Tuesday, May 26, 2015

No more post till I'm finished the book

Here is a teaser. Currently titled Vegas Fiction , might change it, suggestions welcome.

Snip of Chapter 1. Enjoy

The Flamingo

I awoke in a newly renovated room at the Flamingo to a loud raspy voice that was shouting “Smokey, hey Smokey, Wake up asshole."

I quickly scan the room for an intruder, my hand clenching the hotel phone in case I need a weapon.

“Smokey god damn it, put down the phone, look at me man, I’m alive ….”

That voice is coming from inside my bed, I squeeze the phone tighter. I prop up to get better leverage. Supercharged Alien adrenaline pumping hard. I slowly, carefully with one hand start pulling the sheets off, the other hand clenching the phone straight up and ready to deliver a crushing blow.

Jesus Christ, my penis was speaking to me, the slit was moving with every word. It had tiny teeth, a tong, miniature Ray Ban sunglasses, a tiny fedora, all the while smoking a cigar and blowing smoke rings.

It said. “Smokey, what are we going to do about this. It’s Vegas man, get on the web and get me some pussy. I want four Chic's, 3 skinny ones and one humongous black fat one?”

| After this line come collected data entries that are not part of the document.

Lemma edit_drink_settled (request : Request) (i : Z) (jwt : Claims) (t : Table) :
  settled (edit_drink json_dumps json_loads commit_raises request i jwt) t.
Proof.
  unfold edit_drink, bind, query_one_or_none, one_or_none, get_json, lift,
    getitem, try_except, update, abort, raise, ret, jsonify.
  view_cases.
Qed.

Lemma delete_drink_settled (i : Z) (jwt : Claims) (t : Table) :
  settled (delete_drink commit_raises i jwt) t.
Proof.
  unfold delete_drink, bind, query_one_or_none, one_or_none, try_except,
    delete, abort, raise, ret, jsonify.
  view_cases.
Qed.

(** The same for a route, where the checker may stop the request. *)
Lemma route_settled (op : Operation) (request : Request) (t : Table) :
  match route op request t with
  | (Ok j, _) => obj_get "success" j = Some (JBool true)
  | (Raise e, t') =>
      (raised_by_view e \/ exists f, e = auth_error description f) /\ t' = t
  end.
Proof.
  assert (Hg : forall permission (f : Claims -> M json),
             (forall jwt, settled (f jwt) t) ->
             match guarded permission f request t with
             | (Ok j, _) => obj_get "success" j = Some (JBool true)
             | (Raise e, t') =>
                 (raised_by_view e \/ exists k, e = auth_error description k) /\ t' = t
             end).
  { intros permission f Hf.
    destruct (checker permission request) as [jwt | e] eqn:Hc.
    - rewrite (guarded_pass _ _ _ _ _ _ _ Hc). specialize (Hf jwt).
      destruct (f jwt t) as [[j | e] t']; [exact Hf |].
      destruct Hf as [He ->]. auto.
    - rewrite (guarded_stop _ _ _ _ _ _ _ Hc).
      split; [right; now apply (checker_raises_auth_error _ _ _ _ _ Hc) | reflexivity]. }
  destruct op as [| | | i | i]; unfold view.
  - pose proof (get_drinks_settled t) as H.
    destruct (get_drinks json_loads t) as [[j | e] t']; [exact H |].
    destruct H as [He ->]. auto.
  - apply Hg. intros jwt. apply get_drinks_detail_settled.
  - apply Hg. intros jwt. apply create_drink_settled.
  - apply Hg. intros jwt. apply edit_drink_settled.
  - apply Hg. intros jwt. apply delete_drink_settled.
Qed.

(** What [dispatch] makes of a raise that reaches it. *)
Lemma escaped_response (e : exn) :
  raised_by_view e \/ (exists f, e = auth_error description f) ->
  let r := dispatch (Raise e) in
  (status r = 400 \/ status r = 401 \/ status r = 403 \/ status r = 404 \/
   status r = 500) /\
  ~ (exists j, body r = JsonBody j /\ obj_get "success" j = Some (JBool true)).
Proof.
  intros [He | [f ->]]; cbv zeta.
  - destruct e as [code | k | | | | err sc |]; simpl in He; try contradiction.
    + destruct He as [-> | ->]; simpl;
        (split; [auto 6 | intros [j [Hb Hs]]; inversion Hb; subst j; discriminate Hs]).
    + simpl. split; [auto 6 | intros [j [Hb _]]; discriminate Hb].
    + simpl. split; [auto 6 | intros [j [Hb _]]; discriminate Hb].
    + simpl. split; [auto 6 | intros [j [Hb _]]; discriminate Hb].
    + simpl. split; [auto 6 | intros [j [Hb _]]; discriminate Hb].
  - split.
    + change (status (dispatch (Raise (auth_error description f))))
        with (failure_status f).
      destruct (failure_status_401_403 f) as [-> | ->]; auto 6.
    + intros [j [Hb Hs]]. simpl in Hb. inversion Hb; subst j. discriminate Hs.
Qed.

(** *** Reading the outcome of a route back *)

Lemma guarded_ok_inv (permission : string) (f : Claims -> M json)
    (request : Request) (t t' : Table) (j : json) :
  guarded permission f request t = (Ok j, t') ->
  exists jwt, checker permission request = Ok jwt /\ f jwt t = (Ok j, t').
Proof.
  destruct (checker permission request) as [jwt | e] eqn:Hc.
  - rewrite (guarded_pass _ _ _ _ _ _ _ Hc). intros H. now exists jwt.
  - rewrite (guarded_stop _ _ _ _ _ _ _ Hc). discriminate.
Qed.

(** A 200 comes from a view that returned. *)
Lemma status_200_returned (op : Operation) (request : Request) (t : Table) :
  status (fst (run op request t)) = 200 ->
  exists j,
    route op request t = (Ok j, snd (run op request t)) /\
    fst (run op request t) = mkResponse 200 (JsonBody j).
Proof.
  unfold serve.
  pose proof (route_settled op request t) as H.
  destruct (route op request t) as [[j | e] t']; cbn [fst snd].
  - intros _. now exists j.
  - destruct H as [He _]. destruct (escaped_response e He) as [Hs _]. lia.
Qed.

(** *** Rows and identifiers *)

Lemma filter_by_id_single (i : Z) (drink : Drink) (t : Table) :
  filter_by_id i t = [drink] ->
  id drink = i /\ In drink t /\ forall r, In r t -> id r = i -> r = drink.
Proof.
  unfold filter_by_id. intros Hf.
  assert (Hin : In drink (filter (fun d => id d =? i) t))
    by (rewrite Hf; now left).
  apply filter_In in Hin. destruct Hin as [Hin Hid].
  split; [now apply Z.eqb_eq | split; [exact Hin |]].
  intros r Hr Hri.
  assert (Hr' : In r (filter (fun d => id d =? i) t))
    by (apply filter_In; split; [exact Hr | now apply Z.eqb_eq]).
  rewrite Hf in Hr'. destruct Hr' as [-> | []]. reflexivity.
Qed.


Lemma replace_keeps_ids (d : Drink) (t : Table) :
  map id (map (fun r => if id r =? id d then d else r) t) = map id t.
Proof.
  rewrite map_map. apply map_ext. intros r.
  destruct (Z.eqb_spec (id r) (id d)) as [E | _]; [now rewrite E | reflexivity].
Qed.

Lemma replace_by_itself (d : Drink) (t : Table) :
  (forall r, In r t -> id r = id d -> r = d) ->
  map (fun r => if id r =? id d then d else r) t = t.
Proof.
  intros Huniq. rewrite <- (map_id t) at 2. apply map_ext_in.
  intros r Hr. destruct (Z.eqb_spec (id r) (id d)) as [E | _];
    [symmetry; now apply Huniq | reflexivity].
Qed.

Lemma NoDup_map_filter (p : Drink -> bool) (t : Table) :
  NoDup (map id t) -> NoDup (map id (filter p t)).
Proof.
  induction t as [| d t IH]; intros Hnd; simpl; [constructor |].
  simpl in Hnd. inversion Hnd as [| x l Hfresh Hnd']; subst x l.
  destruct (p d); simpl; [constructor |]; auto.
  intros Hin. apply Hfresh. apply in_map_iff in Hin.
  destruct Hin as [r [<- Hr]]. apply filter_In in Hr. now apply in_map.
Qed.

Lemma NoDup_map_snoc (d : Drink) (t : Table) :
  NoDup (map id t) -> ~ In (id d) (map id t) -> NoDup (map id (t ++ [d])).
Proof.
  intros Hnd Hfresh. rewrite map_app. simpl.
  apply NoDup_app; [exact Hnd | repeat constructor; intros [] |].
  intros x Hx [<- | []]. now apply Hfresh.
Qed.

Lemma filter_out_one (drink : Drink) (t : Table) :
  NoDup (map id t) ->
  In drink t ->
  S (List.length (filter (fun r => negb (id r =? id drink)) t)) = List.length t.
Proof.
  induction t as [| d t IH]; intros Hnd Hin; [destruct Hin |].
  simpl in Hnd. inversion Hnd as [| x l Hfresh Hnd']; subst x l.
  simpl. destruct Hin as [-> | Hin].
  - rewrite Z.eqb_refl. simpl. f_equal.
    rewrite forallb_filter_id; [reflexivity |].
    apply forallb_forall. intros r Hr.
    destruct (Z.eqb_spec (id r) (id drink)) as [E | _]; [| reflexivity].
    exfalso. apply Hfresh. rewrite <- E. now apply in_map.
  - destruct (Z.eqb_spec (id d) (id drink)) as [E | _].
    + exfalso. apply Hfresh. rewrite E. now apply in_map.
    + simpl. f_equal. now apply IH.
Qed.

(** *** The table after each view *)

Lemma create_drink_table (request : Request) (jwt : Claims) (t : Table) :
  match create_drink json_dumps json_loads commit_raises next_id request jwt t with
  | (Ok j, t') =>
      exists new_title new_recipe,
        let d := mkDrink (next_id t) new_title (json_dumps new_recipe) in
        j = JObj [("success", JBool true); ("drinks", long json_loads d)] /\
        t' = (t ++ [d])%list
  | (Raise _, t') => t' = t
  end.
Proof.
  unfold create_drink, bind, get_json, lift, getitem, try_except, insert, abort,
    raise, ret, jsonify.
  view_cases.
  eexists; eexists; split; reflexivity.
Qed.

(** The drink [edit_drink] commits: a field takes the value of its key
    unless that value is [null]. *)
Lemma edit_drink_commit (request : Request) (drink : Drink) (jwt : Claims)
    (data new_title new_recipe : json) (t : Table) :
  filter_by_id (id drink) t = [drink] ->
  payload request = Parsed data ->
  getitem data "title" = Ok new_title ->
  getitem data "recipe" = Ok new_recipe ->
  let edited :=
    mkDrink (id drink)
      (if is_None new_title then title drink else new_title)
      (if is_None new_recipe then recipe drink else json_dumps new_recipe) in
  edit_drink json_dumps json_loads commit_raises request (id drink) jwt t =
  if commit_raises t (OpUpdate edited) then (Raise (HTTPException 404), t)
  else
    (Ok (JObj [("success", JBool true); ("drinks", long json_loads edited)]),
     map (fun r => if id r =? id drink then edited else r) t).
Proof.
  intros Hq Hp Ht Hr edited.
  unfold edit_drink, bind, query_one_or_none. rewrite Hq. simpl.
  unfold get_json, lift. rewrite Hp. unfold ret. rewrite Ht, Hr.
  assert (Hed : (if is_None new_recipe
                 then (if is_None new_title then drink
                       else mkDrink (id drink) new_title (recipe drink))
                 else mkDrink
                        (id (if is_None new_title then drink
                             else mkDrink (id drink) new_title (recipe drink)))
                        (title (if is_None new_title then drink
                                else mkDrink (id drink) new_title (recipe drink)))
                        (json_dumps new_recipe)) = edited).
  { unfold edited. destruct drink as [i0 t0 r0].
    destruct (is_None new_title), (is_None new_recipe); reflexivity. }
  cbv zeta. rewrite Hed.
  unfold try_except, bind, update. change (id edited) with (id drink).
  now destruct (commit_raises t (OpUpdate edited)).
Qed.

Lemma edit_drink_table (request : Request) (i : Z) (jwt : Claims) (t : Table) :
  match edit_drink json_dumps json_loads commit_raises request i jwt t with
  | (Ok _, t') => table_after json_dumps next_id (PATCH_drinks i) t t'
  | (Raise _, t') => t' = t
  end.
Proof.
  unfold table_after.
  destruct (filter_by_id i t) as [| drink [| other rest]] eqn:Hq;
    try (unfold edit_drink, bind, query_one_or_none; rewrite Hq;
         try destruct (commit_raises t (OpSelect i)); reflexivity).
  destruct (filter_by_id_single i drink t Hq) as [<- _].
  destruct (payload request) as [data |] eqn:Hp;
    [| unfold edit_drink, bind, query_one_or_none, get_json;
       rewrite Hq, Hp; reflexivity].
  destruct (getitem data "title") as [new_title | e1] eqn:Ht;
    [| unfold edit_drink, bind, query_one_or_none, get_json, lift;
       rewrite Hq, Hp; simpl; rewrite Ht; reflexivity].
  destruct (getitem data "recipe") as [new_recipe | e2] eqn:Hr;
    [| unfold edit_drink, bind, query_one_or_none, get_json, lift;
       rewrite Hq, Hp; simpl; rewrite Ht, Hr; reflexivity].
  rewrite (edit_drink_commit request drink jwt data new_title new_recipe t
             Hq Hp Ht Hr).
  cbv zeta.
  match goal with
  | |- context [OpUpdate ?d] => set (edited := d)
  end.
  destruct (commit_raises t (OpUpdate edited)); [reflexivity |].
  exists drink, edited.
  split; [reflexivity | split; [reflexivity | split; [| reflexivity]]].
  unfold edited. simpl. destruct (is_None new_recipe); eauto.
Qed.

(** [delete_drink] on the id of the one row that has it, spelled out on
    the outcome of the commit. *)
Lemma delete_drink_commit (drink : Drink) (jwt : Claims) (t : Table) :
  filter_by_id (id drink) t = [drink] ->
  delete_drink commit_raises (id drink) jwt t =
  if commit_raises t (OpDelete drink) then (Raise (HTTPException 404), t)
  else
    (Ok (JObj [("success", JBool true); ("id", JNum (id drink))]),
     filter (fun r => negb (id r =? id drink)) t).
Proof.
  intros Hq. unfold delete_drink, bind, query_one_or_none. rewrite Hq. simpl.
  unfold try_except, bind, delete.
  now destruct (commit_raises t (OpDelete drink)).
Qed.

My 800 IQ tells me, obviously I’m having some kind of depraved hallucination, a seizure or metal breakdown of some kind, the question is why?

I reach for the channel changer and turn on the TV, hoping whatever substance is causing this delusion wears off soon.

“Come on Smokey, talk to me asshole, just a little bit of money for some honey.” It said.

I refuse to look at it, or acknowledge this is actually happening.

“Why don’t you try and strangle me you prick, I will puke straight up onto all four blades of the ceiling fan. Then the centrifugal force will fling your DNA  onto the walls, and if someone gets murdered in this room you got some explaining to do. Spend some of that money on the dresser buddy, get me some Chic's you cheap fucking bastard.” The dick said.

I start watching the movie previews.

“Smokey put the porn channel on, just me and you here, I won’t tell anyone, honest.”

I look down at my dick and say. “Really Man, I'm seven hundred years old. ”

“Oh you’re talking to me now, you pathetic boring piece of shit, our x wife is a billion light years away,the current one, two thousand miles away, what's your problem, what happens in Vegas stays in Vegas. You're a chicken shit, I can’t believe I’m attached to such a loser.” Then it goes into a hysterical laughing fit just as I start feeling light headed, and everything goes dark.

I force my eyes wide open and all I see is black, then flashbacks of traveling on our spaceship at a million times the speed of light. Stars, galaxies, flying past us like fire flies on a dirt road doing 100 miles an hour.

Fuck, it hits me; I forgot my nicotine patch before bed last night.